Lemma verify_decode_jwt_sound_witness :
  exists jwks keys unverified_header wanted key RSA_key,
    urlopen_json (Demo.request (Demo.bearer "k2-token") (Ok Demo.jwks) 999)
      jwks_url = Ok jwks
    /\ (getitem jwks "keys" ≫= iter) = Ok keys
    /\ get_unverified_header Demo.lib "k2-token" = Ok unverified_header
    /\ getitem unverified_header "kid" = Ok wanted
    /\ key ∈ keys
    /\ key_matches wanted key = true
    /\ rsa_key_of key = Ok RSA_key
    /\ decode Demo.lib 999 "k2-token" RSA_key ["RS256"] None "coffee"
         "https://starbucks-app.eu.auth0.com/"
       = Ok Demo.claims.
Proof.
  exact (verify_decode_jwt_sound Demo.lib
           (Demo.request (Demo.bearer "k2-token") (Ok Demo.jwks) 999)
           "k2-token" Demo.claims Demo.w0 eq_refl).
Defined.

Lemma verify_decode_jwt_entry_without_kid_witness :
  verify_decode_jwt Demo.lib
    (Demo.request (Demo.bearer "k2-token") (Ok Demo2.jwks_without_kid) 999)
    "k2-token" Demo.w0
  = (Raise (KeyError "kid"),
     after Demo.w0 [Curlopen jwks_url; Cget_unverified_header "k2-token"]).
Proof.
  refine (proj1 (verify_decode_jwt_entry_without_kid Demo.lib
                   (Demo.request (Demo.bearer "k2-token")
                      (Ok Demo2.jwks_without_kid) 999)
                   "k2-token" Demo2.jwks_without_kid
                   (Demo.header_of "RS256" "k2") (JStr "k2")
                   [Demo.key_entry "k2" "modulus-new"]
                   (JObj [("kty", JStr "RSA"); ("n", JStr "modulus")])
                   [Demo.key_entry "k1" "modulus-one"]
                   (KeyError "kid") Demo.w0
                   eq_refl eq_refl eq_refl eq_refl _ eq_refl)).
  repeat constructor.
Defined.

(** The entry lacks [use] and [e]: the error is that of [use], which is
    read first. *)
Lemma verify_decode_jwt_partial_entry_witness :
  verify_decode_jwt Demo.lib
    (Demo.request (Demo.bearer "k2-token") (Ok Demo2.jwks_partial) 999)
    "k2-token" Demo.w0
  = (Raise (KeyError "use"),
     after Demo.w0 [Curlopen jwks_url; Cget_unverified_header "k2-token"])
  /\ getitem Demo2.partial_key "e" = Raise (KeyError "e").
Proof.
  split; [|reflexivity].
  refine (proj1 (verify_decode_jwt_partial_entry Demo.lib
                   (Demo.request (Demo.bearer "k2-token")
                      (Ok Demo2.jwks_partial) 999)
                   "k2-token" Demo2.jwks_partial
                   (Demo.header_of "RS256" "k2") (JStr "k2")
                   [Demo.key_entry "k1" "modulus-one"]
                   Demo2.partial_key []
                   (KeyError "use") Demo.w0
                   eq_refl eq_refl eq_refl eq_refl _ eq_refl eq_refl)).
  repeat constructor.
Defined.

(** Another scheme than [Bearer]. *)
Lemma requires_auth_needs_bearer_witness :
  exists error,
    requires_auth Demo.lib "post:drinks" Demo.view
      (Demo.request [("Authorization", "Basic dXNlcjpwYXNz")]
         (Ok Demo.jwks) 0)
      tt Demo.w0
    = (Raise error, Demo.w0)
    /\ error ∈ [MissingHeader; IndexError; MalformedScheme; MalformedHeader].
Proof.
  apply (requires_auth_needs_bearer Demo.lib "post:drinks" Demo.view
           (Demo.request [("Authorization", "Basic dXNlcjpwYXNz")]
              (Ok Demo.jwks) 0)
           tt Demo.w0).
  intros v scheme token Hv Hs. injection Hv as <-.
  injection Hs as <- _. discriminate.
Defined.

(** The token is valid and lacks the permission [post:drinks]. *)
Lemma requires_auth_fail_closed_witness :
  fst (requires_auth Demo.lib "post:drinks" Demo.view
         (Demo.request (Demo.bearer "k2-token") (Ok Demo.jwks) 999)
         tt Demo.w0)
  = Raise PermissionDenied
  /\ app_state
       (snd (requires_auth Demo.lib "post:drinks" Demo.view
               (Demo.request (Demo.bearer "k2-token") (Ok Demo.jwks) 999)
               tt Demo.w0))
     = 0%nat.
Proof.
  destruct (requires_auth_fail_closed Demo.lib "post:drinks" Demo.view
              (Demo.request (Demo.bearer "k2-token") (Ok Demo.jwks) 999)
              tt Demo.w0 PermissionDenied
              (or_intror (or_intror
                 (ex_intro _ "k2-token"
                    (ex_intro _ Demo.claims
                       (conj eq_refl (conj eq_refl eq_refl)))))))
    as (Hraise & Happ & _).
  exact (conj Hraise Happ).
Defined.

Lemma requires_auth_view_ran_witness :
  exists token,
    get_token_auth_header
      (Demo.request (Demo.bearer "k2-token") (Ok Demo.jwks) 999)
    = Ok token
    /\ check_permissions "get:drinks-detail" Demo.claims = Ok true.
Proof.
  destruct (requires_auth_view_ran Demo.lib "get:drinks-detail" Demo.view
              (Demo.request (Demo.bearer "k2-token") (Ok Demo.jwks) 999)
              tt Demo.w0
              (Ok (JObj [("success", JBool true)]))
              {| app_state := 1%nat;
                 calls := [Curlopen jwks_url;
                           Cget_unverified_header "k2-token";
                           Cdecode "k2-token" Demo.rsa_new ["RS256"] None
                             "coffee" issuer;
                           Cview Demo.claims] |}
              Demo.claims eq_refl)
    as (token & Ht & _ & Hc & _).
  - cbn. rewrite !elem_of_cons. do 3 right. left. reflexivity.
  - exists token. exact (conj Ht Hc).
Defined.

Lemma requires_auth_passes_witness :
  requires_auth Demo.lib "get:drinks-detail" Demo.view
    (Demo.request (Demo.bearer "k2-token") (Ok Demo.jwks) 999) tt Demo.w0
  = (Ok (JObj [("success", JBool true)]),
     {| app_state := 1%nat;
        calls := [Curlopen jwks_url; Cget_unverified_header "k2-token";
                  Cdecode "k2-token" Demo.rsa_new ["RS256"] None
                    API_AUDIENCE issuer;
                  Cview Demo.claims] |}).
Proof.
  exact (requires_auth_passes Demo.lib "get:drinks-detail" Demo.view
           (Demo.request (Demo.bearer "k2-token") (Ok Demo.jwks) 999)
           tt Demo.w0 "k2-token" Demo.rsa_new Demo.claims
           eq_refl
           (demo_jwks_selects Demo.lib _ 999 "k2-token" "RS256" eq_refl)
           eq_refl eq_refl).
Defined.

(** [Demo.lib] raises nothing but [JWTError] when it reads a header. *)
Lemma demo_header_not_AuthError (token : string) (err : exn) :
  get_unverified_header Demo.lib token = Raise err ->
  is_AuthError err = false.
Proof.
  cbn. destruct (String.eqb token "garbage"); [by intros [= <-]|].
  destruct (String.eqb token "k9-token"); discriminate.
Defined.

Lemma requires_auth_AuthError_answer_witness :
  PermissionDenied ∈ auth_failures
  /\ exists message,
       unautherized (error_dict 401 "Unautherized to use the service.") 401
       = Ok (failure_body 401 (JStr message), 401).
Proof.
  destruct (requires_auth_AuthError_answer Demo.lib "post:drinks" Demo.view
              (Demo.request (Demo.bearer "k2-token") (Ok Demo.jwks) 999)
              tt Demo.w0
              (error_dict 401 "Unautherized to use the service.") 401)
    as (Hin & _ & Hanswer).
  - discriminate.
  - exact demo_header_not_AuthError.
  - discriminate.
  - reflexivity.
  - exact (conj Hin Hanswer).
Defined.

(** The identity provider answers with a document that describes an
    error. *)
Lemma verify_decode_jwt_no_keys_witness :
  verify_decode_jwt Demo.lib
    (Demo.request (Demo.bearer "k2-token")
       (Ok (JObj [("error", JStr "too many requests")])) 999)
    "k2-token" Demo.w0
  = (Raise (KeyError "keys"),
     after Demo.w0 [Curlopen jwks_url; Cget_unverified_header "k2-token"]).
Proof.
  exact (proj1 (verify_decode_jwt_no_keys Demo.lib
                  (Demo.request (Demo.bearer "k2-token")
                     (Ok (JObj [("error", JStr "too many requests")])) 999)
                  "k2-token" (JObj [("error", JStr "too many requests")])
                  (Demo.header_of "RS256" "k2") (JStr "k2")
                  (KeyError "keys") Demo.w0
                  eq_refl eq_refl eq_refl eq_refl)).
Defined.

◆ ◆ ◆ ◆ ◆ ◆ ◆

■ **Assignment**:
Wherever the string "wanted" occurs in the records above, copy that line.

■ **Solved problem**:
  exists jwks keys unverified_header wanted key RSA_key,
    /\ getitem unverified_header "kid" = Ok wanted
    /\ key_matches wanted key = true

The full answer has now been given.